Dataset entries
○ ○ ○ ○ ○ ○ ○
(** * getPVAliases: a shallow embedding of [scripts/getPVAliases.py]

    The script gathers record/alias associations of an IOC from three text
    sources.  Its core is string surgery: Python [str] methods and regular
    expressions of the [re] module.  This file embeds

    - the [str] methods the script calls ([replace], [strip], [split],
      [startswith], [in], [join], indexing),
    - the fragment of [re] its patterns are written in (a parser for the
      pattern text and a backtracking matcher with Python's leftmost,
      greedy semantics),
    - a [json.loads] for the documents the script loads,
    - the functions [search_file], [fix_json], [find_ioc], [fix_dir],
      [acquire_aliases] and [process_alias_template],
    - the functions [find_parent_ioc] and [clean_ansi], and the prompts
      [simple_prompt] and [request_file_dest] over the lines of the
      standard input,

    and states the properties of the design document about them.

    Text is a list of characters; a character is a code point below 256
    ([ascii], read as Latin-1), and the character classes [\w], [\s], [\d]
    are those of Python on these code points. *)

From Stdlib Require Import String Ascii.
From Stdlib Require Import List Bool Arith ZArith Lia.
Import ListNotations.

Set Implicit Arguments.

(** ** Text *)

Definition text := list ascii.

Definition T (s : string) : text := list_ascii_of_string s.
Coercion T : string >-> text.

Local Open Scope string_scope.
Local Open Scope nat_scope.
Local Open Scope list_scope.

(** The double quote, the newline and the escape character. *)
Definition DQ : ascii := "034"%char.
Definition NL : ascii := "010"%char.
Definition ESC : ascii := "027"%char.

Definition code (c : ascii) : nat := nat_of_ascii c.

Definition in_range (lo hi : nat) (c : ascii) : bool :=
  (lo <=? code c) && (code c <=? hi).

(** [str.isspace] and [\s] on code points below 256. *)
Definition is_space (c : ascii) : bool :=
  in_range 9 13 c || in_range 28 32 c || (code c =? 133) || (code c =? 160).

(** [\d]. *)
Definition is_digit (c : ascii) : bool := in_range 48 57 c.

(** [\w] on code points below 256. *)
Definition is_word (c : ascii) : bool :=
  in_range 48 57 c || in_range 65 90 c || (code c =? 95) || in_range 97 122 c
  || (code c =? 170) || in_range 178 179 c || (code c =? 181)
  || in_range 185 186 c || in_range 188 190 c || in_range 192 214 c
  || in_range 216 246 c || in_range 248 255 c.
○ ○ ○ ○ ○ ○ ○
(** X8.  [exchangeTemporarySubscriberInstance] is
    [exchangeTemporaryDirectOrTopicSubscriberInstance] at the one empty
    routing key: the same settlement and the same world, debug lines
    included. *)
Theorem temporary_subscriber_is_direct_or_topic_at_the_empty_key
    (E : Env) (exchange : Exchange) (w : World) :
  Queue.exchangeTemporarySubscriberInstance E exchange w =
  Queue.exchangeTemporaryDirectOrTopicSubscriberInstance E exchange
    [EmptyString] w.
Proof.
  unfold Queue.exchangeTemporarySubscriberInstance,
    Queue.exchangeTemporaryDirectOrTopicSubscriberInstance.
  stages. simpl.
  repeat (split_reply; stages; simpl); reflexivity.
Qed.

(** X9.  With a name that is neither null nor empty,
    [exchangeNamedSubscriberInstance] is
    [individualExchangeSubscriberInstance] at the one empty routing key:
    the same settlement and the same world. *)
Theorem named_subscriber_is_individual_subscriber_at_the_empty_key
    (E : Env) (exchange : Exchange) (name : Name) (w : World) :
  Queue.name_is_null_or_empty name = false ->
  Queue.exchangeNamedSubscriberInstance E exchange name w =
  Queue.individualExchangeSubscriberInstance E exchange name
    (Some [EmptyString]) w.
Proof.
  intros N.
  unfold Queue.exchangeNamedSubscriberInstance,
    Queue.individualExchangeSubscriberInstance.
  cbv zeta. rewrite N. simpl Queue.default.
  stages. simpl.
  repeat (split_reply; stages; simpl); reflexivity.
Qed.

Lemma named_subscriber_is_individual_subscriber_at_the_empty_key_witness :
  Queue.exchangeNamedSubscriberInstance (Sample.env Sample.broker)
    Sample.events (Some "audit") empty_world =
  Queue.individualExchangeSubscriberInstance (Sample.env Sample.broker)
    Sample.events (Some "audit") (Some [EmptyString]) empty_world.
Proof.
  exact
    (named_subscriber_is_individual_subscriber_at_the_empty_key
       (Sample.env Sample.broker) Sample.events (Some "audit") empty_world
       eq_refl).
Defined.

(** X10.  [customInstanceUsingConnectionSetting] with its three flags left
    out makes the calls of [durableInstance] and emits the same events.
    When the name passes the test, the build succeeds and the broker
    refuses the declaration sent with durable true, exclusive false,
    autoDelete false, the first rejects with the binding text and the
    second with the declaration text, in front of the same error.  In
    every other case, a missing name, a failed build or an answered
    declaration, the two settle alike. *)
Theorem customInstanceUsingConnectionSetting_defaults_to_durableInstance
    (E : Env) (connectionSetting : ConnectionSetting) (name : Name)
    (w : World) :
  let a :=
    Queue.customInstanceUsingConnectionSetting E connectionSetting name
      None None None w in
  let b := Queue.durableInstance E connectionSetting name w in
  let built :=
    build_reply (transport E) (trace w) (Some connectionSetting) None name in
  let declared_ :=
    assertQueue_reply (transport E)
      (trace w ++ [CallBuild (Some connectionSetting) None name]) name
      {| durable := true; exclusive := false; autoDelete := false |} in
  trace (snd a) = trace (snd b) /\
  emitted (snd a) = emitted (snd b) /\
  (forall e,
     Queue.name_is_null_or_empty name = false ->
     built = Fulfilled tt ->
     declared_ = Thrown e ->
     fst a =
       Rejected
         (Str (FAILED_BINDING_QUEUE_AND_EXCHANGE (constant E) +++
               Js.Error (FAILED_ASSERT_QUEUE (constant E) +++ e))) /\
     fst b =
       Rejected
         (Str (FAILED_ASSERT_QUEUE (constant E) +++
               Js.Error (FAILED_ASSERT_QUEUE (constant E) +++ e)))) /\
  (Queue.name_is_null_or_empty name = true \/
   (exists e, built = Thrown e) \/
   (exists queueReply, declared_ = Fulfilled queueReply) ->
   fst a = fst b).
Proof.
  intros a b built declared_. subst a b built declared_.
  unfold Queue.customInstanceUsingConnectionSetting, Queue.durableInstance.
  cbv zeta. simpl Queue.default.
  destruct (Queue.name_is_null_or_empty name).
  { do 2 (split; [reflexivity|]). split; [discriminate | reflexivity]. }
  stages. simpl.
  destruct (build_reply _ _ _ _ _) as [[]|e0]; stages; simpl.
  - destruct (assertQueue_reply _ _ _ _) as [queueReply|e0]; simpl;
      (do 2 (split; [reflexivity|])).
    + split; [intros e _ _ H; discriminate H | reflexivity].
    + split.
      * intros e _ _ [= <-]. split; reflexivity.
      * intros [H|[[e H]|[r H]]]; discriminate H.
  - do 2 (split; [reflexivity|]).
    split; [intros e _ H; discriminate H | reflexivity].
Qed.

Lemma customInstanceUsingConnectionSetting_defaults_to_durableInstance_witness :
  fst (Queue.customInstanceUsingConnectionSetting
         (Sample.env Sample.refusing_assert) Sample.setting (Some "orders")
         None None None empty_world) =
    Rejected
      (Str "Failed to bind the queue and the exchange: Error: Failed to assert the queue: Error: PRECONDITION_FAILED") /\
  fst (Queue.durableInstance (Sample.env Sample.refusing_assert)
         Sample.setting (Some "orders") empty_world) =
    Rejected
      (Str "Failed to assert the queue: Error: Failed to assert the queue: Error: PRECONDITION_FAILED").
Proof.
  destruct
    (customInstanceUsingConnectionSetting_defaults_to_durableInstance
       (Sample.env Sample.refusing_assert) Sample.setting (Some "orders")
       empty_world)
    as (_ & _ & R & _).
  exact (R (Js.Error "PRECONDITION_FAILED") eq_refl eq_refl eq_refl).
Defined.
○ ○ ○ ○ ○ ○ ○
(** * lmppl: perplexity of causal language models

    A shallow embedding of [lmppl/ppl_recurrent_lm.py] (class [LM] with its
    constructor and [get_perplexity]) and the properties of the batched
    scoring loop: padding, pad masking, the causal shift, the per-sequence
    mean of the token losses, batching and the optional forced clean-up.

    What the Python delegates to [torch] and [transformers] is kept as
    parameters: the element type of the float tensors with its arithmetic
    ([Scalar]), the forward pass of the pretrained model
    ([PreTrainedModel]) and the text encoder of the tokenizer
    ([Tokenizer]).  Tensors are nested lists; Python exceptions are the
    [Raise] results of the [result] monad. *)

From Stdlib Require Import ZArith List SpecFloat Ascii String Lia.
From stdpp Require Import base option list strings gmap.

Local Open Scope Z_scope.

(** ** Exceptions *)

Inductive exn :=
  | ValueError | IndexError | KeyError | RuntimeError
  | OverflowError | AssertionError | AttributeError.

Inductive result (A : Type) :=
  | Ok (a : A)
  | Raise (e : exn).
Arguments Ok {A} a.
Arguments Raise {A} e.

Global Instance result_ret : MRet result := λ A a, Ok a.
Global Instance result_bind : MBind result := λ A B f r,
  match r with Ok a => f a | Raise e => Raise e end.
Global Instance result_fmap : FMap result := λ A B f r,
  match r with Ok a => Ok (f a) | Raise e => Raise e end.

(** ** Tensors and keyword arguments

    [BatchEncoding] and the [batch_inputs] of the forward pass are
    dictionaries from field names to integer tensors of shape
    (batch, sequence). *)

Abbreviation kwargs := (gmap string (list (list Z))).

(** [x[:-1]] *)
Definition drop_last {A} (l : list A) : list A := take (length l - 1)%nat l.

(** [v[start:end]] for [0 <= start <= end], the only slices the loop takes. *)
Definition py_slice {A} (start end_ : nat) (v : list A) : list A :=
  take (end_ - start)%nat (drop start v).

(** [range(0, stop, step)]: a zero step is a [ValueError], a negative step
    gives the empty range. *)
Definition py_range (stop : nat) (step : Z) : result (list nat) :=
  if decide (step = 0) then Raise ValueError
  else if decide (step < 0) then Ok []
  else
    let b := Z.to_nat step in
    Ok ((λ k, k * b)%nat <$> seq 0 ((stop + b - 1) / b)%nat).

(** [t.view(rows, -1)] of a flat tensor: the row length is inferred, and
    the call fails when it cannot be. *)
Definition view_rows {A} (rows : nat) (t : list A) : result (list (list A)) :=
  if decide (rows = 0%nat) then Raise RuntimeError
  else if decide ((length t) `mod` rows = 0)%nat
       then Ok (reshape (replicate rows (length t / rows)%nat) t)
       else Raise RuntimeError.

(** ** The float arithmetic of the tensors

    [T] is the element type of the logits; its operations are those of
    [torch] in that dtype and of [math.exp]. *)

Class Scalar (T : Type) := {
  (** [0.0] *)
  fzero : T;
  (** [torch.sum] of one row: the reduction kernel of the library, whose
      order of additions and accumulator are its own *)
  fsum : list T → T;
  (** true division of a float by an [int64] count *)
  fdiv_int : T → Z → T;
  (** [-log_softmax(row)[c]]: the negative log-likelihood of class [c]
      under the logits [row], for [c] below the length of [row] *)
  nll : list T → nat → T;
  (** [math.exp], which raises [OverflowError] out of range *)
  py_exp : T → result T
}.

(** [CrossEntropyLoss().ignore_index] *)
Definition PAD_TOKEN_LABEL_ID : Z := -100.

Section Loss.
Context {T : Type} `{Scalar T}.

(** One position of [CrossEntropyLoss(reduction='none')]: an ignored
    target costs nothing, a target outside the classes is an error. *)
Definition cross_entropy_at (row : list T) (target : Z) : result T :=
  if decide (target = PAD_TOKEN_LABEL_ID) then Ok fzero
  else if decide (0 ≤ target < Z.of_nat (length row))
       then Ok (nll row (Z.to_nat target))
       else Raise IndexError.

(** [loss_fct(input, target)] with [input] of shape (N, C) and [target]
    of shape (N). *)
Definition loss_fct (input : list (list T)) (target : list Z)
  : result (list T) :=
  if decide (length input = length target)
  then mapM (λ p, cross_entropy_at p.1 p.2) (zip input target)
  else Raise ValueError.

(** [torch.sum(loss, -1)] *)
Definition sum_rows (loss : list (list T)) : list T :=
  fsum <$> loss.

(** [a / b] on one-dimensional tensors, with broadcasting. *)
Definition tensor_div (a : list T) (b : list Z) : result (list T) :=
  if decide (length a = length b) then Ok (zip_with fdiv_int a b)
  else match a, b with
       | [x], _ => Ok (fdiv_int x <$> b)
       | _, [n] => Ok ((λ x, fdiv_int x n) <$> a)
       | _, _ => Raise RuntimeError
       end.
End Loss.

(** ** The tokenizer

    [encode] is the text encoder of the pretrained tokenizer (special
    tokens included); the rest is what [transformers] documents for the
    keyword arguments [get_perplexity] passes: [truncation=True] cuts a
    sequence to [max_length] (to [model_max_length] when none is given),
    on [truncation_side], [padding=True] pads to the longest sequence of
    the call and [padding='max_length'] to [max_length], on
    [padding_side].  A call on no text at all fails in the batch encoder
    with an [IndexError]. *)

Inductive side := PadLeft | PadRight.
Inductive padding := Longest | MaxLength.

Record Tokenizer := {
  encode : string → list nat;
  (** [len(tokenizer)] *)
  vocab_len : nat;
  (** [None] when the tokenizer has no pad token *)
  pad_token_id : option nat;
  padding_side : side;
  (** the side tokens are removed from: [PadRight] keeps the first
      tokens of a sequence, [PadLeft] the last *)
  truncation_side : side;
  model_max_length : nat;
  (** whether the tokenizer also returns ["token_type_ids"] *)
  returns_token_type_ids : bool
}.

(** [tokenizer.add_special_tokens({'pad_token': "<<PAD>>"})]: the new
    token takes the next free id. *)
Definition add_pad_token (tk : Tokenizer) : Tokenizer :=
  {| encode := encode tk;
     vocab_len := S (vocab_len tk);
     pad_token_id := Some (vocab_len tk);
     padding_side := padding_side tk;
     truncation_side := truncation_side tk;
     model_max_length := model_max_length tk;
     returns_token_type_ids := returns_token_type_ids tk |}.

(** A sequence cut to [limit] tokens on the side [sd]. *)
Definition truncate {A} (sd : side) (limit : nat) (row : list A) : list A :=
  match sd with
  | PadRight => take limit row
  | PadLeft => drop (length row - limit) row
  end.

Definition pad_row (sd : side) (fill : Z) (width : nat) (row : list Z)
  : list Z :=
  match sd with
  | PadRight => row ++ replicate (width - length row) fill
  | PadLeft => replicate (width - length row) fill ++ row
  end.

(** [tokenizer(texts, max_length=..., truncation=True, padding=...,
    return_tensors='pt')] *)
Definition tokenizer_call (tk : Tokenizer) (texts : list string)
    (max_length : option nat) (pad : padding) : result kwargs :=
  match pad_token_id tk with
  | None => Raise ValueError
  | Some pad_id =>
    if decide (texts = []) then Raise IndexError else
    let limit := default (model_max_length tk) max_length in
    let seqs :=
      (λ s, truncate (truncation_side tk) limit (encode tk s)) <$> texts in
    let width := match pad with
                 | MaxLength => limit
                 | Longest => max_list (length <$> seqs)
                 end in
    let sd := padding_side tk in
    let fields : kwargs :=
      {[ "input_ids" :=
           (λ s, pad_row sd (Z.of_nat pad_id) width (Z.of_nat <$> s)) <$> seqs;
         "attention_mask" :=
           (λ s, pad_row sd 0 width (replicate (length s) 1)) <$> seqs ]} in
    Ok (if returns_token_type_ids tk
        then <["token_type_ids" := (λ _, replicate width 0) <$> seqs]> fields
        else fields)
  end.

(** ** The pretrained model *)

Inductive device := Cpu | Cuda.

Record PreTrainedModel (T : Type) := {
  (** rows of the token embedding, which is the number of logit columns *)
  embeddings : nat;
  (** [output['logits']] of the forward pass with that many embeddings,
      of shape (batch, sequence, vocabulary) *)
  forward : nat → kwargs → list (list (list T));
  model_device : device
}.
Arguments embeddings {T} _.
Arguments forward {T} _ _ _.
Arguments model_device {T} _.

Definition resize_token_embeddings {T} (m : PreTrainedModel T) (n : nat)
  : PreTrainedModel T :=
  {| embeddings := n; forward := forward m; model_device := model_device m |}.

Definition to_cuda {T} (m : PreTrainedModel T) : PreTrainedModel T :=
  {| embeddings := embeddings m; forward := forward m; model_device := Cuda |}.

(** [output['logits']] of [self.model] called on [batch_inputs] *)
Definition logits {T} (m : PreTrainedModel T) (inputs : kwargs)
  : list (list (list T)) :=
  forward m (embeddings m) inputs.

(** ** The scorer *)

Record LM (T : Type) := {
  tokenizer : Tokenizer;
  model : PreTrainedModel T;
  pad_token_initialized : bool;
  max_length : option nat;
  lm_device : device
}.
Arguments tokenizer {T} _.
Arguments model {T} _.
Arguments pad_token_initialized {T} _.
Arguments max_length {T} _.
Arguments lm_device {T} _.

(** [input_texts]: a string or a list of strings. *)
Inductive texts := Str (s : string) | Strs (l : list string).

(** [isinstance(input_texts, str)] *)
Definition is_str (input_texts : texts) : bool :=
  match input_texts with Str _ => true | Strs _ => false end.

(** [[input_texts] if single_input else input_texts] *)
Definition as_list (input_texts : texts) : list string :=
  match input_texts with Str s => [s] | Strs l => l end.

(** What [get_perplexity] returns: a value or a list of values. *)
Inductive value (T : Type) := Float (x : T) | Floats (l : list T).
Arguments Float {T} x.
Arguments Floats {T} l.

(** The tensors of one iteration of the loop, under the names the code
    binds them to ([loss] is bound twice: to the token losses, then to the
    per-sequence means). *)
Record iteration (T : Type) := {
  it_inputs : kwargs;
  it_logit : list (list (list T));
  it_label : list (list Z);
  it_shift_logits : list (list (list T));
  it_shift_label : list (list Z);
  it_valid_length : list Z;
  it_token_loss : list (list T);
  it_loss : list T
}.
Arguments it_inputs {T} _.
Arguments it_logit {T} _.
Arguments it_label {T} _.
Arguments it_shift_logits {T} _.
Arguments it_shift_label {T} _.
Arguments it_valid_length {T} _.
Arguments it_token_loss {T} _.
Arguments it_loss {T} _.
○ ○ ○ ○ ○ ○ ○
### Work instruction
Go through the data above and copy each line in which "strings" appears.

### Response to the task
From stdpp Require Import base option list strings gmap.
(** [input_texts]: a string or a list of strings. *)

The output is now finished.